In contrast, we explicitly consider the dynamics model's generalization to different policies via a meta optimization formulation by conditioning the dynamics models on policies.
B. Policy-conditioned Model Learning
Conventional dynamcis model learning ignores the data source of each experience trajectory and directly learns a model from the mixed dataset, which we name Policy-agnoistic Models (PAM).
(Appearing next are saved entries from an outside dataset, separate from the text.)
(* src: src/crates/protocol/src/types.rs:43-48 TaskIdentity *)
Record TaskIdentity : Type := mkTaskIdentity {
  ti_provider : string;
  ti_session_id : string;
  ti_thread_id : string;
  ti_turn_id : string }.
#[export] Instance TaskIdentity_eq_dec : EqDecision TaskIdentity.
Proof. solve_decision. Defined.

(* src: src/crates/protocol/src/types.rs:58-62 CodexTaskMetadata *)
Record CodexTaskMetadata : Type := mkCodexTaskMetadata {
  cm_request_kind : string;
  cm_parent_turn_id : option string;
  cm_root_turn_id : option string }.
#[export] Instance CodexTaskMetadata_eq_dec : EqDecision CodexTaskMetadata.
Proof. solve_decision. Defined.

(* src: src/crates/protocol/src/types.rs:127-132 UsageSummary *)
Record UsageSummary : Type := mkUsageSummary {
  us_input_tokens : Z;
  us_output_tokens : Z;
  us_reasoning_tokens : Z;
  us_total_tokens : Z }.
#[export] Instance UsageSummary_eq_dec : EqDecision UsageSummary.
Proof. solve_decision. Defined.

(* src: src/crates/protocol/src/types.rs:135-149 ErrorRecord *)
Record ErrorRecord : Type := mkErrorRecord {
  er_error_id : Uuid;
  er_task_ref : string;
  er_attempt_id : option Uuid;
  er_occurred_at_ms : TimestampMs;
  er_source : ErrorSource;
  er_wire_type : option string;
  er_code : option string;
  er_message : string;
  er_param : option string;
  er_reason : option string;
  er_http_status : option Z;
  er_exit_code : option Z;
  er_signal : option Z }.
#[export] Instance ErrorRecord_eq_dec : EqDecision ErrorRecord.
Proof. solve_decision. Defined.
(* ===== verification/Fixtures.v ===== *)
(** * Concrete instances for the witnesses

    The parameter classes instantiated with concrete functions, and sample
    wire values on which the theorems of the development are exercised.
    Nothing here models code. *)
From Stdlib Require Import ZArith Strings.Byte Strings.String.
From S2P Require Import Prelude RustStr Digest Types.
Local Open Scope string_scope.
Local Open Scope Z_scope.

(** The version nibble of a 128-bit UUID is its 13th hexadecimal digit. *)
#[export] Instance uuid_fixture : UuidApi := {|
  get_version_num u := Z.of_N (N.shiftr u 76) mod 16;
  uuid_to_string u := pretty u |}.
Definition uuid7 (n : N) : Uuid := (7 * 2 ^ 76 + n)%N.

(** A 32-byte checksum and the usual hexadecimal encoding. *)
Definition hex_digit (z : Z) : byte :=
  to_u8 (if z <? 10 then 48 + z else 87 + z).
#[export] Instance digest_fixture : DigestApi := {|
  sha256_digest b := be_bytes 32 (fold_left (fun acc x => (acc * 257 + u8 x + 1) mod 2 ^ 256) b 7);
  hex_encode b := of_bytes (concat (map (fun x => [hex_digit (u8 x / 16); hex_digit (u8 x mod 16)]) b)) |}.

Lemma fixture_hex (b : bytes) :
  let s := as_bytes (@hex_encode digest_fixture b) in
  length s = (2 * length b)%nat /\ forallb is_ascii_hexdigit s = true /\ map lower_byte s = s.
Proof.
  cbv zeta. cbn [hex_encode digest_fixture]. rewrite as_of_bytes.
  induction b as [|x b (IH1 & IH2 & IH3)]; [done|].
  cbn [map concat]. rewrite length_app, IH1, forallb_app, IH2, map_app, IH3. cbn [length].
  split; [lia|]. assert (Hx : let d := [hex_digit (u8 x / 16); hex_digit (u8 x mod 16)] in
    forallb is_ascii_hexdigit d = true /\ map lower_byte d = d) by (destruct x; vm_compute; done).
  destruct Hx as [-> ->]. done.
Qed.
Lemma fixture_lower b : to_ascii_lowercase (@hex_encode digest_fixture b) = @hex_encode digest_fixture b.
Proof.
  unfold to_ascii_lowercase. destruct (fixture_hex b) as (_ & _ & ->). apply of_as_bytes.
Qed.
#[export] Instance digest_fixture_laws : DigestLaws.
Proof. split; [intros b; apply length_be_bytes | apply fixture_hex.. | apply fixture_lower]. Qed.

Definition sample_identity : TaskIdentity :=
  mkTaskIdentity "openai" "session" "thread" "turn".
Definition sample_snapshot : TaskSnapshot :=
  {| ts_task_ref := "session:thread:turn";
     ts_identity := sample_identity;
     ts_codex := mkCodexTaskMetadata "turn" None None;
     ts_conversation_title := None;
     ts_sequence := 0;
     ts_phase := TaskPhase_Running;
     ts_terminal := None;
     ts_integrity := IntegrityState_Complete;
     ts_model := None;
     ts_attempt_count := 0;
     ts_tool_names := [];
     ts_response_ids := [];
     ts_usage := UsageSummary_default;
     ts_started_at_ms := 100;
     ts_updated_at_ms := 100;
     ts_completed_at_ms := None;
     ts_last_error := None |}.
Definition sample_event (n : N) (k : TaskEventKind) (tools : list string) : TaskEvent :=
  {| te_event_id := uuid7 n;
     te_task_ref := "session:thread:turn";
     te_sequence := Z.of_N n;
     te_occurred_at_ms := 100 + Z.of_N n;
     te_kind := k;
     te_phase := phase_hint k;
     te_terminal := terminal_hint k;
     te_attempt_id := None;
     te_response_id := None;
     te_model := None;
     te_tool_names := tools;
     te_usage := UsageSummary_default;
     te_error := None;
     te_http_status := None;
     te_exit_code := None;
     te_signal := None;
     te_note := None |}.
(** Observed, one attempt that calls a tool, the tool turn, completion. *)
Definition sample_events : list TaskEvent :=
  [sample_event 1 TaskEventKind_AttemptStarted [];
   sample_event 2 TaskEventKind_AwaitingTool ["shell"];
   sample_event 3 TaskEventKind_AttemptStarted ["shell"; "patch"];
   sample_event 4 TaskEventKind_TerminalCompleted []].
Instead we propose to learn Policy-Conditioned Models (PCM) to adapt to different policies:
$$
\hat F=\arg\min_{F\in\mathcal F}\sum_{i}w_i l(\mu_i,T^*,T_{F(\mu_i)}),
$$
here \(F\) is a policy-aware module mapping each policy to model parameters, optimized by minimizing the model error between true dyanmics \(T^*\) and the models \(T_{F(\mu_i)}\) conditioned on each behavior policy \(\mu_i\) within the dataset.
In practice, we use a RNN-based encoder module \(q_\phi\) to implement this policy-aware module, trained altoghter with the policy-conditioned model and a policy decoder:
$$
\min_{\phi,\theta,\psi} \mathbb E_{t\sim[0,H-2],\tau^{(i)}_{0:t-1}\sim \mathcal D}[-\log T_\psi (s_{t+1}|s_t,a_t,q_\phi(\tau^{(j)}_{0:t-1}))-\lambda \mathcal R_\pi(q_\phi(\tau^{(j)}_{0:t-1}),\pi^{(j)},\theta)],
$$
where \(\mathcal R_{\pi}(q_\phi(\tau^{(j)}_{0:t-1}),\pi^{(j)},\theta)=\log p_\theta(a_t|s_t,q_\phi(\tau^{(j)}_{0:t-1}))\) is the policy reconstruction loss.
The learned policy embeddings serve as contexts input into the policy-conditioned models together with the current state-action.
During evaluation, PCM recognizes the target policy's embedding on the fly, and adapts model to make more accurate predictions on the target distribution.
The overall development pipeline is illustrated in Figure 1.
C. Policy-conditioned Models have Lower Generalization Error
We show that the adaptation to policies reduces the PCMs' generalization error compared to conventional PAMs:
$$
l(\pi,T^*,T_{\hat F(\pi)}) \leq
\min_{\mu_i \in \Omega}\big\{\underbrace{l(\mu_i,T^*,T_{\hat F(\mu_i)})}_{\rm training~error} + \underbrace{L \cdot W_1(\rho^\pi, \rho^{\mu_i}) - C(\pi,\mu_i)}_{\rm generalization~error}\big\},
$$
where \(L\) is the Lipschitz constant of the dynamics model w.r.t. the state-action inputs, and the adaptation gain term \(C(\pi,\mu_i)\) is
$$
C(\textcolor{blue}{\pi},\textcolor{red}{\mu_i}):=l(\textcolor{blue}{\pi},T^*,T_{\hat F(\textcolor{red}{\mu_i})}) - l(\textcolor{blue}{\pi},T^*,T_{\hat F(\textcolor{blue}{\pi})}).
$$
This term summarizes the benefit brought by the policy adaptation effect, i.e., the reduced error of the target-policy-adapted model under the target distribution compared to that of the models trained under behavior policies.
We verify this adaptation gain empirically, showing positive gains within a resonable region around the dataset, which indicates the generalizability.
Figure 2. Illustrations of the adaptation gain of PCM for different unseen policies \(\pi\), relative to a behavior policy \(\mu_i\).